§ DESCRIPTION OF THE TASK:
Transcribe every record in full, keeping it exactly the same.

§ MATERIAL FOR THE TASK:
(* ===== verification/FsDir.v ===== *)
(** * Directories and path names: [fs.c]

    A directory is a file of 16-byte entries (a 2-byte inode number and
    [DIRSIZ] bytes of name).  A path is the list of the bytes from its address
    on, terminated by a NUL. *)

From stdpp Require Import gmap.
From S2P Require Import Prelude.
From S2P Require Import Bytes.
From S2P Require Import CString.
From S2P Require Import Log.
From S2P Require Import Fs.

Local Open Scope Z_scope.

Definition DIRSIZ : nat := 14.
Definition DIRENT : nat := 16.          (* sizeof(struct dirent) *)

Definition namecmp (s t : list Z) : outcome Z := strncmp s t DIRSIZ.

Section dirs.
Context (devs : list devsw).

(** [readi(dp, &de, off, sizeof(de))] that must return the whole entry. *)
Definition read_dirent (msg : string) (dp : nat) (off : Z) (s : fstate) : outcome (list Z * fstate) :=
  '(r, de, s1) ← readi devs dp off (Z.of_nat DIRENT) s;
  if decide (r ≠ Z.of_nat DIRENT) then Panic msg else Ok (de, s1).

(** The loop of [dirlookup]: the offset and inode number of the entry. *)
Fixpoint dirlookup_loop (fuel : nat) (dp : nat) (name : list Z) (off : Z) (s : fstate)
    : outcome (option (Z * Z) * fstate) :=
  dino ← geti s dp;
  if decide (off < i_size dino) then
    match fuel with
    | O => Fault "fuel"
    | S fuel' =>
        '(de, s1) ← read_dirent "dirlookup read" dp off s;
        inum ← get_le 2 de 0;
        if decide (inum = 0) then dirlookup_loop fuel' dp name (u32 (off + Z.of_nat DIRENT)) s1
        else
          c ← namecmp name (drop 2 de);
          if decide (c = 0) then Ok (Some (off, inum), s1)
          else dirlookup_loop fuel' dp name (u32 (off + Z.of_nat DIRENT)) s1
    end
  else Ok (None, s).

(** At most [MAXFILE * BSIZE / 16] entries fit into a directory. *)
Definition MAXDIRENT : nat := 4480.

(** The inode found and the offset stored to [*poff]. *)
Definition dirlookup (dp : nat) (name : list Z) (s : fstate) : outcome (option (nat * Z) * fstate) :=
  di ← geti s dp;
  if decide (i_type di ≠ T_DIR) then Panic "dirlookup not DIR"
  else
    '(r, s1) ← dirlookup_loop MAXDIRENT dp name 0 s;
    match r with
    | Some (off, inum) =>
        '(ip, s2) ← iget (i_dev di) inum s1;
        Ok (Some (ip, off), s2)
    | None => Ok (None, s1)
    end.

(** The search of [dirlink] for an empty entry: the offset to write at. *)
Fixpoint dirlink_loop (fuel : nat) (dp : nat) (off : Z) (s : fstate) : outcome (Z * fstate) :=
  dino ← geti s dp;
  if decide (off < i_size dino) then
    match fuel with
    | O => Fault "fuel"
    | S fuel' =>
        '(de, s1) ← read_dirent "dirlink read" dp off s;
        inum ← get_le 2 de 0;
        if decide (inum = 0) then Ok (off, s1)
        else dirlink_loop fuel' dp (off + Z.of_nat DIRENT) s1
    end
  else Ok (off, s).

Definition dirlink (dp : nat) (name : list Z) (inum : Z) (s : fstate) : outcome (Z * fstate) :=
  '(r, s1) ← dirlookup dp name s;
  match r with
  | Some (ip, _) => s2 ← iput ip s1; Ok (-1, s2)
  | None =>
      '(off, s2) ← dirlink_loop MAXDIRENT dp 0 s1;
      nm ← strncpy name DIRSIZ;
      '(r, s3) ← writei devs dp (le_bytes 2 (u16 inum) ++ nm) off (Z.of_nat DIRENT) s2;
      if decide (r ≠ Z.of_nat DIRENT) then Panic "dirlink" else Ok (0, s3)
  end.

(** ** Paths *)

(** The loops that skip slashes. *)
Fixpoint skip_slashes (path : list Z) : list Z :=
  match path with
  | c :: path' => if decide (c = 47) then skip_slashes path' else path
  | [] => []
  end.

(** The loop that skips to the next slash or NUL: the element and what follows. *)
Fixpoint skip_name (path : list Z) : list Z * list Z :=
  match path with
  | c :: path' =>
      if decide (c = 47 ∨ c = 0) then ([], path)
      else let '(e, rest) := skip_name path' in (c :: e, rest)
  | [] => ([], [])
  end.

(** What [skipelem] stores to [name] when it holds [old]. *)
Definition store_name (e old : list Z) : outcome (list Z) :=
  if decide (DIRSIZ ≤ length e)%nat then bstore old 0 (take DIRSIZ e)
  else n1 ← bstore old 0 e; bstore n1 (Z.of_nat (length e)) [0].

(** [None] when no name is left, else the rest of the path and [name]. *)
Definition skipelem (path name : list Z) : outcome (option (list Z * list Z)) :=
  let p1 := skip_slashes path in
  c ← aget p1 0;
  if decide (c = 0) then Ok None
  else
    let '(e, p2) := skip_name p1 in
    _ ← aget p2 0;
    name' ← store_name e name;
    let p3 := skip_slashes p2 in
    _ ← aget p3 0;
    Ok (Some (p3, name')).

(** The loop of [namex]; the result is the inode or a null pointer, and [name]. *)
Fixpoint namex_loop (fuel : nat) (ip : nat) (path : list Z) (nameiparent : bool) (name : list Z) (s : fstate)
    : outcome (option nat * list Z * fstate) :=
  match fuel with
  | O => Fault "fuel"
  | S fuel' =>
      r ← skipelem path name;
      match r with
      | None =>
          if nameiparent then s1 ← iput ip s; Ok (None, name, s1) else Ok (Some ip, name, s)
      | Some (path', name') =>
          s1 ← ilock ip s;
          i ← geti s1 ip;
          if decide (i_type i ≠ T_DIR) then s2 ← iunlockput ip s1; Ok (None, name', s2)
          else
            c ← aget path' 0;
            if decide (nameiparent = true ∧ c = 0) then s2 ← iunlock ip s1; Ok (Some ip, name', s2)
            else
              '(r, s2) ← dirlookup ip name' s1;
              match r with
              | None => s3 ← iunlockput ip s2; Ok (None, name', s3)
              | Some (next, _) =>
                  s3 ← iunlockput ip s2;
                  namex_loop fuel' next path' nameiparent name' s3
              end
      end
  end.

(** [cwd] is [myproc()->cwd]; every iteration consumes a character of the path. *)
Definition namex (cwd : nat) (path : list Z) (nameiparent : bool) (name : list Z) (s : fstate)
    : outcome (option nat * list Z * fstate) :=
  c ← aget path 0;
  '(ip, s1) ← (if decide (c = 47) then iget ROOTDEV ROOTINO s else Ok (idup cwd s));
  namex_loop (S (length path)) ip path nameiparent name s1.

(** [char name[DIRSIZ];] on the stack of [namei]; its content is never read. *)
Definition namei (cwd : nat) (path : list Z) (s : fstate) : outcome (option nat * fstate) :=
  '(r, _, s1) ← namex cwd path false (replicate DIRSIZ 0) s; Ok (r, s1).
Definition nameiparent (cwd : nat) (path name : list Z) (s : fstate) : outcome (option nat * list Z * fstate) :=
  namex cwd path true name s.
End dirs.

§ TASK RESPONSE:
(* ===== verification/FsDir.v ===== *)
(** * Directories and path names: [fs.c]

    A directory is a file of 16-byte entries (a 2-byte inode number and
    [DIRSIZ] bytes of name).  A path is the list of the bytes from its address
    on, terminated by a NUL. *)

From stdpp Require Import gmap.
From S2P Require Import Prelude.
From S2P Require Import Bytes.
From S2P Require Import CString.
From S2P Require Import Log.
From S2P Require Import Fs.

Local Open Scope Z_scope.

Definition DIRSIZ : nat := 14.
Definition DIRENT : nat := 16.          (* sizeof(struct dirent) *)

Definition namecmp (s t : list Z) : outcome Z := strncmp s t DIRSIZ.

Section dirs.
Context (devs : list devsw).

(** [readi(dp, &de, off, sizeof(de))] that must return the whole entry. *)
Definition read_dirent (msg : string) (dp : nat) (off : Z) (s : fstate) : outcome (list Z * fstate) :=
  '(r, de, s1) ← readi devs dp off (Z.of_nat DIRENT) s;
  if decide (r ≠ Z.of_nat DIRENT) then Panic msg else Ok (de, s1).

(** The loop of [dirlookup]: the offset and inode number of the entry. *)
Fixpoint dirlookup_loop (fuel : nat) (dp : nat) (name : list Z) (off : Z) (s : fstate)
    : outcome (option (Z * Z) * fstate) :=
  dino ← geti s dp;
  if decide (off < i_size dino) then
    match fuel with
    | O => Fault "fuel"
    | S fuel' =>
        '(de, s1) ← read_dirent "dirlookup read" dp off s;
        inum ← get_le 2 de 0;
        if decide (inum = 0) then dirlookup_loop fuel' dp name (u32 (off + Z.of_nat DIRENT)) s1
        else
          c ← namecmp name (drop 2 de);
          if decide (c = 0) then Ok (Some (off, inum), s1)
          else dirlookup_loop fuel' dp name (u32 (off + Z.of_nat DIRENT)) s1
    end
  else Ok (None, s).

(** At most [MAXFILE * BSIZE / 16] entries fit into a directory. *)
Definition MAXDIRENT : nat := 4480.

(** The inode found and the offset stored to [*poff]. *)
Definition dirlookup (dp : nat) (name : list Z) (s : fstate) : outcome (option (nat * Z) * fstate) :=
  di ← geti s dp;
  if decide (i_type di ≠ T_DIR) then Panic "dirlookup not DIR"
  else
    '(r, s1) ← dirlookup_loop MAXDIRENT dp name 0 s;
    match r with
    | Some (off, inum) =>
        '(ip, s2) ← iget (i_dev di) inum s1;
        Ok (Some (ip, off), s2)
    | None => Ok (None, s1)
    end.

(** The search of [dirlink] for an empty entry: the offset to write at. *)
Fixpoint dirlink_loop (fuel : nat) (dp : nat) (off : Z) (s : fstate) : outcome (Z * fstate) :=
  dino ← geti s dp;
  if decide (off < i_size dino) then
    match fuel with
    | O => Fault "fuel"
    | S fuel' =>
        '(de, s1) ← read_dirent "dirlink read" dp off s;
        inum ← get_le 2 de 0;
        if decide (inum = 0) then Ok (off, s1)
        else dirlink_loop fuel' dp (off + Z.of_nat DIRENT) s1
    end
  else Ok (off, s).

Definition dirlink (dp : nat) (name : list Z) (inum : Z) (s : fstate) : outcome (Z * fstate) :=
  '(r, s1) ← dirlookup dp name s;
  match r with
  | Some (ip, _) => s2 ← iput ip s1; Ok (-1, s2)
  | None =>
      '(off, s2) ← dirlink_loop MAXDIRENT dp 0 s1;
      nm ← strncpy name DIRSIZ;
      '(r, s3) ← writei devs dp (le_bytes 2 (u16 inum) ++ nm) off (Z.of_nat DIRENT) s2;
      if decide (r ≠ Z.of_nat DIRENT) then Panic "dirlink" else Ok (0, s3)
  end.

(** ** Paths *)

(** The loops that skip slashes. *)
Fixpoint skip_slashes (path : list Z) : list Z :=
  match path with
  | c :: path' => if decide (c = 47) then skip_slashes path' else path
  | [] => []
  end.

(** The loop that skips to the next slash or NUL: the element and what follows. *)
Fixpoint skip_name (path : list Z) : list Z * list Z :=
  match path with
  | c :: path' =>
      if decide (c = 47 ∨ c = 0) then ([], path)
      else let '(e, rest) := skip_name path' in (c :: e, rest)
  | [] => ([], [])
  end.

(** What [skipelem] stores to [name] when it holds [old]. *)
Definition store_name (e old : list Z) : outcome (list Z) :=
  if decide (DIRSIZ ≤ length e)%nat then bstore old 0 (take DIRSIZ e)
  else n1 ← bstore old 0 e; bstore n1 (Z.of_nat (length e)) [0].

(** [None] when no name is left, else the rest of the path and [name]. *)
Definition skipelem (path name : list Z) : outcome (option (list Z * list Z)) :=
  let p1 := skip_slashes path in
  c ← aget p1 0;
  if decide (c = 0) then Ok None
  else
    let '(e, p2) := skip_name p1 in
    _ ← aget p2 0;
    name' ← store_name e name;
    let p3 := skip_slashes p2 in
    _ ← aget p3 0;
    Ok (Some (p3, name')).

(** The loop of [namex]; the result is the inode or a null pointer, and [name]. *)
Fixpoint namex_loop (fuel : nat) (ip : nat) (path : list Z) (nameiparent : bool) (name : list Z) (s : fstate)
    : outcome (option nat * list Z * fstate) :=
  match fuel with
  | O => Fault "fuel"
  | S fuel' =>
      r ← skipelem path name;
      match r with
      | None =>
          if nameiparent then s1 ← iput ip s; Ok (None, name, s1) else Ok (Some ip, name, s)
      | Some (path', name') =>
          s1 ← ilock ip s;
          i ← geti s1 ip;
          if decide (i_type i ≠ T_DIR) then s2 ← iunlockput ip s1; Ok (None, name', s2)
          else
            c ← aget path' 0;
            if decide (nameiparent = true ∧ c = 0) then s2 ← iunlock ip s1; Ok (Some ip, name', s2)
            else
              '(r, s2) ← dirlookup ip name' s1;
              match r with
              | None => s3 ← iunlockput ip s2; Ok (None, name', s3)
              | Some (next, _) =>
                  s3 ← iunlockput ip s2;
                  namex_loop fuel' next path' nameiparent name' s3
              end
      end
  end.

(** [cwd] is [myproc()->cwd]; every iteration consumes a character of the path. *)
Definition namex (cwd : nat) (path : list Z) (nameiparent : bool) (name : list Z) (s : fstate)
    : outcome (option nat * list Z * fstate) :=
  c ← aget path 0;
  '(ip, s1) ← (if decide (c = 47) then iget ROOTDEV ROOTINO s else Ok (idup cwd s));
  namex_loop (S (length path)) ip path nameiparent name s1.

(** [char name[DIRSIZ];] on the stack of [namei]; its content is never read. *)
Definition namei (cwd : nat) (path : list Z) (s : fstate) : outcome (option nat * fstate) :=
  '(r, _, s1) ← namex cwd path false (replicate DIRSIZ 0) s; Ok (r, s1).
Definition nameiparent (cwd : nat) (path name : list Z) (s : fstate) : outcome (option nat * list Z * fstate) :=
  namex cwd path true name s.
End dirs.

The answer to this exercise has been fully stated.